This blogpost has been authored in collaboration with my colleagues (Anders Drachen and Johanna Pirker).
In social media we are getting used to see the #adv hashtag when an influencer is promoting a specific product or service. Influencers are people who leverage their connections with others to impact their behavior. Influencers have become a cornerstone of modern marketing strategies, where they encourage others to copy their choices and behaviors. However, influence is a much wider social phenomenon, and potentially any behavior can be influenced.
In multi-player online games, the interaction between the players and the social community that forms in them play a fundamental role in the user experience and retention of players. Moreover, building and maintaining communities in games form an important aspect for the design and maintenance of persistent-world games.
In this post, we wanted to share our experiences from analysing the social networks for parts of the community of Destiny, specifically from team-based PVP matches. Destiny is a hybrid online shooter game that has attracted quite an impressive amount of players to compete or collaborate within a persistent online virtual environment. The “Crucible” is a major feature in the game which provides access to a variety of different PvP activities. Specifically, we were exploring if there are players in the community that have an outsized effect on the retention of other players. And if so, who these retention influencers were.
The key takeaway from this post is that we did find users influencing other players’ level of activity within the game (e.g. how often and how frequently they played) to an outsized degree. However, they were far from being popular in the network of matches. Rather, influencers were involved in fewer but stronger connections. In addition, players in contact with those influencers tended to stay in the game for as long as the influencer played. Ergo, influencers could exert either a positive or negative retention influence, affecting others’ permanence in the game.
In the below we provide a brief recap of the analysis performed on the PvP network in Destiny. For the complete details, please refer to our paper .

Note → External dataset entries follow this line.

(** ** Pages *)

(** The answer to a request with a [startIndex] that is not negative and a
    positive [limit], both safe integers. *)
Lemma Get_POST_window (re : RegexEngine) (s : Mongoose.Store) (data : Get.Data)
  (a n : Z) :
  0 <= a <= maxSafeInteger -> 0 < n <= maxSafeInteger ->
  Get.POST re s (withWindow data a n)
  = match matching re data with
    | Some p =>
        {| body := Listings
             (firstn (Z.to_nat n)
                (skipn (Z.to_nat a)
                   (Mongoose.sortByUpdatedAt (Get.sortDirection data)
                      (List.filter p (Mongoose.documents s)))));
           status := 200 |}
    | None => {| body := Failure "Internal Server Error"; status := 500 |}
    end.
Proof.
  intros Ha Hn. rewrite Get_POST_eq. cbv zeta.
  change (matching re (withWindow data a n)) with (matching re data).
  change (Mongoose.skip (Get.query (withWindow data a n)))
    with (JS.orDefault (JS.parseInt (Some a)) 0).
  change (Mongoose.limit (Get.query (withWindow data a n)))
    with (JS.orDefault (JS.parseInt (Some n)) 9).
  change (Mongoose.sort (Get.query (withWindow data a n)))
    with (Get.sortDirection data).
  unfold maxSafeInteger in *.
  destruct (skip_of_startIndex (Some a)) as [-> ->].
  { intros x [= <-]. lia. }
  destruct (matching re data) as [p|]; [|reflexivity].
  rewrite (limit_of_limit (Some n)); [reflexivity|].
  intros x [= <-]. lia.
Qed.




(** X10: a [startIndex] at or past the number of matching documents
    ([startIndex] and [limit] safe integers) is answered 200 with the empty
    array. *)
Theorem page_past_the_end_is_empty (re : RegexEngine) (s : Mongoose.Store)
  (data : Get.Data) (p : Document -> bool) (a n : Z) :
  matching re data = Some p ->
  Z.of_nat (length (List.filter p (Mongoose.documents s))) <= a ->
  a <= maxSafeInteger ->
  0 < n <= maxSafeInteger ->
  Get.POST re s (withWindow data a n) = {| body := Listings []; status := 200 |}.
Proof.
  intros Hp Ha Ha' Hn. rewrite Get_POST_window, Hp by lia.
  rewrite skipn_all2; [rewrite firstn_nil; reflexivity|].
  rewrite <- (Permutation_length (sortByUpdatedAt_perm _ _)). lia.
Qed.

Lemma page_past_the_end_witness :
  Get.POST Regex.engine twentyStore (withWindow (request None None) 20 9)
  = {| body := Listings []; status := 200 |}.
Proof.
  apply (page_past_the_end_is_empty Regex.engine twentyStore (request None None)
           (fun _ => true) 20 9).
  - reflexivity.
  - simpl. lia.
  - unfold maxSafeInteger. lia.
  - unfold maxSafeInteger. lia.
Defined.

(** X11: a request from the start with a [limit], a safe integer, that
    covers the matching documents answers all of them: the answer is a
    rearrangement of the documents of the store that the filter selects. *)
Theorem large_limit_returns_every_match (re : RegexEngine) (s : Mongoose.Store)
  (data : Get.Data) (p : Document -> bool) (n : Z) :
  matching re data = Some p ->
  0 < n <= maxSafeInteger ->
  Z.of_nat (length (List.filter p (Mongoose.documents s))) <= n ->
  exists l,
    Get.POST re s (withWindow data 0 n) = {| body := Listings l; status := 200 |}
    /\ Permutation l (List.filter p (Mongoose.documents s)).
Proof.
  intros Hp Hn Hlen.
  rewrite Get_POST_window, Hp by (unfold maxSafeInteger in *; lia).
  eexists. split; [reflexivity|]. simpl skipn.
  rewrite firstn_all2.
  - apply Permutation_sym, sortByUpdatedAt_perm.
  - rewrite <- (Permutation_length (sortByUpdatedAt_perm _ _)). lia.
Qed.
(** Two enter events agree: same tag, and the rule's stack holds the names
    of the identified entries. *)
Definition sameEvent (e : Path * RequireClosingTags.State)
           (e' : Path * ForeignContextByIdentity.Stack) : Prop :=
  fst e = fst e' /\ mirrors (snd e) (snd e').

(** The two diagnostics of the pair check: both are anchored at the later
    node; the first inserts a line break after the earlier node, the second
    before the later node. *)
Definition expectAfter (node nodeNext : Node) : Report :=
  {| report_range := nodeRange nodeNext;
     report_loc := nodeLoc nodeNext;
     report_tag := ElementNewline.label node false;
     messageId := ElementNewline.EXPECT_NEW_LINE_AFTER;
     report_fix :=
       Some (Return (Some [InsertAfter (nodeRange node)
                                       (String JS.LF EmptyString)])) |}.

Definition expectBefore (nodeNext : Node) : Report :=
  {| report_range := nodeRange nodeNext;
     report_loc := nodeLoc nodeNext;
     report_tag := ElementNewline.label nodeNext false;
     messageId := ElementNewline.EXPECT_NEW_LINE_BEFORE;
     report_fix :=
       Some (Return (Some [InsertBefore (nodeRange nodeNext)
                                        (String JS.LF EmptyString)])) |}.

(** The pair check in the words of the specification, for two nodes whose
    lines meet: report AFTER if the earlier wants a newline and the later
    does not start with one; otherwise report BEFORE if the later wants a
    newline and the earlier does not end with one. *)
Definition pairReportsAsStated (options : list ElementNewline.Options)
           (node nodeNext : Node) : list Report :=
  if ElementNewline.shouldBeNewline options node
     && ElementNewline.isNotNewlineStart nodeNext
  then [expectAfter node nodeNext]
  else if ElementNewline.shouldBeNewline options nodeNext
          && ElementNewline.isNotNewlineEnd node
       then [expectBefore nodeNext]
       else [].

(** Two names that differ in letter case only. *)
Definition differInCaseOnly (a b : string) : Prop :=
  a <> b /\ JS.toLowerCase a = JS.toLowerCase b.

(** No code unit of [l] is one of CR, LF, U+2028, U+2029. *)
Definition breakFree (l : list N) : Prop :=
  Forall (fun c => NodeUtils.isLineBreakUnit c = false) l.

(* ================================================================== *)
(** ** Sample inputs *)
(* ================================================================== *)

Module Samples.

Definition at_ (ln c0 c1 : Z) : SourceLocation :=
  {| loc_start := {| line := ln; column := c0 |};
     loc_end := {| line := ln; column := c1 |} |}.

(** A text [ab LF cd] at offsets 10 to 15, starting at line 3, column 4. *)
Definition twoLines : Content :=
  {| value := String "a" (String "b" (String JS.LF "cd"));
     templates := None;
     range := (10, 15);
     loc := {| loc_start := {| line := 3; column := 4 |};
               loc_end := {| line := 4; column := 2 |} |} |}.

Definition token (v : string) (from to : Z) : Token :=
  {| token_value := v; token_range := (from, to); token_loc := at_ 1 from to |}.

(** The void elements of the HTML standard; they stand for the constant
    [VOID_ELEMENTS] of [../constants] in the examples. *)
Definition VOID_ELEMENTS : list string :=
  ["area"; "base"; "br"; "col"; "embed"; "hr"; "img"; "input"; "link";
   "meta"; "param"; "source"; "track"; "wbr"]%string.

(** [<img>] *)
Definition img : TagInfo :=
  {| name := "img"; selfClosing := false;
     openEnd := token ">" 4 5; close := None;
     tag_range := (0, 5); tag_loc := at_ 1 0 5 |}.

(** [<img />] *)
Definition imgSelfClosed : TagInfo :=
  {| name := "img"; selfClosing := true;
     openEnd := token "/>" 5 7; close := None;
     tag_range := (0, 7); tag_loc := at_ 1 0 7 |}.

(** [<div></div>] *)
Definition div : TagInfo :=
  {| name := "div"; selfClosing := false;
     openEnd := token ">" 4 5; close := Some (token "div" 5 11);
     tag_range := (0, 11); tag_loc := at_ 1 0 11 |}.

(** [<my-el/>] *)
Definition myEl : TagInfo :=
  {| name := "my-el"; selfClosing := true;
     openEnd := token "/>" 6 8; close := None;
     tag_range := (0, 8); tag_loc := at_ 1 0 8 |}.

(** [{ selfClosing: "always" }] and [{ selfClosing: "never" }] *)
Definition optAlways : RequireClosingTags.Options :=
  {| RequireClosingTags.opt_selfClosing := Some RequireClosingTags.always;
     RequireClosingTags.opt_allowSelfClosingCustom := None;
     RequireClosingTags.opt_customPatterns := None |}.

Definition optNever : RequireClosingTags.Options :=
  {| RequireClosingTags.opt_selfClosing := Some RequireClosingTags.never;
     RequireClosingTags.opt_allowSelfClosingCustom := None;
     RequireClosingTags.opt_customPatterns := None |}.

(** [{ selfClosing: "always", allowSelfClosingCustom: true }] *)
Definition optAlwaysCustom : RequireClosingTags.Options :=
  {| RequireClosingTags.opt_selfClosing := Some RequireClosingTags.always;
     RequireClosingTags.opt_allowSelfClosingCustom := Some true;
     RequireClosingTags.opt_customPatterns := None |}.

(** [{ selfClosing: "never", allowSelfClosingCustom: true }] *)
Definition optNeverCustom : RequireClosingTags.Options :=
  {| RequireClosingTags.opt_selfClosing := Some RequireClosingTags.never;
     RequireClosingTags.opt_allowSelfClosingCustom := Some true;
     RequireClosingTags.opt_customPatterns := None |}.

(** [{ selfClosing: "always", allowSelfClosingCustom: true,
       customPatterns: ["div"] }] *)
Definition optDivIsCustom : RequireClosingTags.Options :=
  {| RequireClosingTags.opt_selfClosing := Some RequireClosingTags.always;
     RequireClosingTags.opt_allowSelfClosingCustom := Some true;
     RequireClosingTags.opt_customPatterns :=
       Some [RegExp.Cat (RegExp.Chr "d")
                        (RegExp.Cat (RegExp.Chr "i") (RegExp.Chr "v"))] |}.

(** [{ allowSelfClosingCustom: true }] for the second listing. *)
Definition optHyphen : RequireClosingTagsHyphen.Options :=
  {| RequireClosingTagsHyphen.opt_selfClosing := None;
     RequireClosingTagsHyphen.opt_allowSelfClosingCustom := Some true |}.

(** [<div></div>] followed by a text that starts with a line break:
    the tag on line 1, the text from the end of line 1 to line 3. *)
Definition closedDiv : Node := Tag div [].

Definition linesOfText : Node :=
  Text {| value := String JS.LF ("foo" ++ String JS.LF "bar");
          templates := None;
          range := (11, 19);
          loc := {| loc_start := {| line := 1; column := 11 |};
                    loc_end := {| line := 3; column := 3 |} |} |}.

Definition divThenText : Document := [closedDiv; linesOfText].

Definition text (v : string) (from to : Z) : Node :=
  Text {| value := v; templates := None; range := (from, to);
          loc := at_ 1 from to |}.

(** [<b>x</b>] at offsets 3 to 11 and [<div>y</div>] at 11 to 23. *)
Definition bold : Node :=
  Tag {| name := "b"; selfClosing := false;
         openEnd := token ">" 5 6; close := Some (token "b" 7 11);
         tag_range := (3, 11); tag_loc := at_ 1 3 11 |}
      [text "x" 6 7].

Definition division : Node :=
  Tag {| name := "div"; selfClosing := false;
         openEnd := token ">" 15 16; close := Some (token "div" 17 23);
         tag_range := (11, 23); tag_loc := at_ 1 11 23 |}
      [text "y" 16 17].

(** [<p><b>x</b><div>y</div></p>] on one line. *)
Definition paragraph : Document :=
  [ Tag {| name := "p"; selfClosing := false;
           openEnd := token ">" 2 3; close := Some (token "p" 23 27);
           tag_range := (0, 27); tag_loc := at_ 1 0 27 |}
        [bold; division] ].

(** [{ inline: ["$inline"] }] *)
Definition optInlinePreset : ElementNewline.Options :=
  {| ElementNewline.opt_inline := Some ["$inline"%string];
     ElementNewline.opt_skip := None |}.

It is important to note that the term “influencer” is used about individuals or organisations that impart a behavioral or attitudinal effect on other parts of a social environment – in our case a network in the Destiny community. Influence can be positive, neutral or negative in terms of the impact that is desired. These terms do not indicate any moral or ethical values but are in effect mathematical variables in what is termed a social network analysis.
Being Social in Games
Social Network Analysis (SNA) is the field of research and analysis dedicated to the study of social structures, using networks and graph theory. In game analytics, the popular shorthand mining the social graph is often used to encompass the broad array of analytical techniques that can be applied in SNA.
Social relationships can be modeled through a graph. A graph is a data structure that can be represented as a set of nodes connected together by binary edges. The nodes represent the users, which in this case are players, and the edges represent a social connection among two nodes. Modeling relationships through graphs allows much flexibility as, for instance, attributes (or features) can be associated to both nodes and edges.
Graphs, or networks, can be either static or dynamic. Static networks provide an aggregated view of the nodes’ properties and connections. On the other hand, a dynamic network preserves the temporal information. Dynamic networks can be built from a series of snapshots taken at specific points in time. In such a representation, edges can appear, disappear, or change their weights across snapshots. Similarly, if there are attributes associated with nodes, the values can vary over time.
Figure 1. An example of a dynamic graph in which the edges vary over time. They can increase their weight, appear or even disappear.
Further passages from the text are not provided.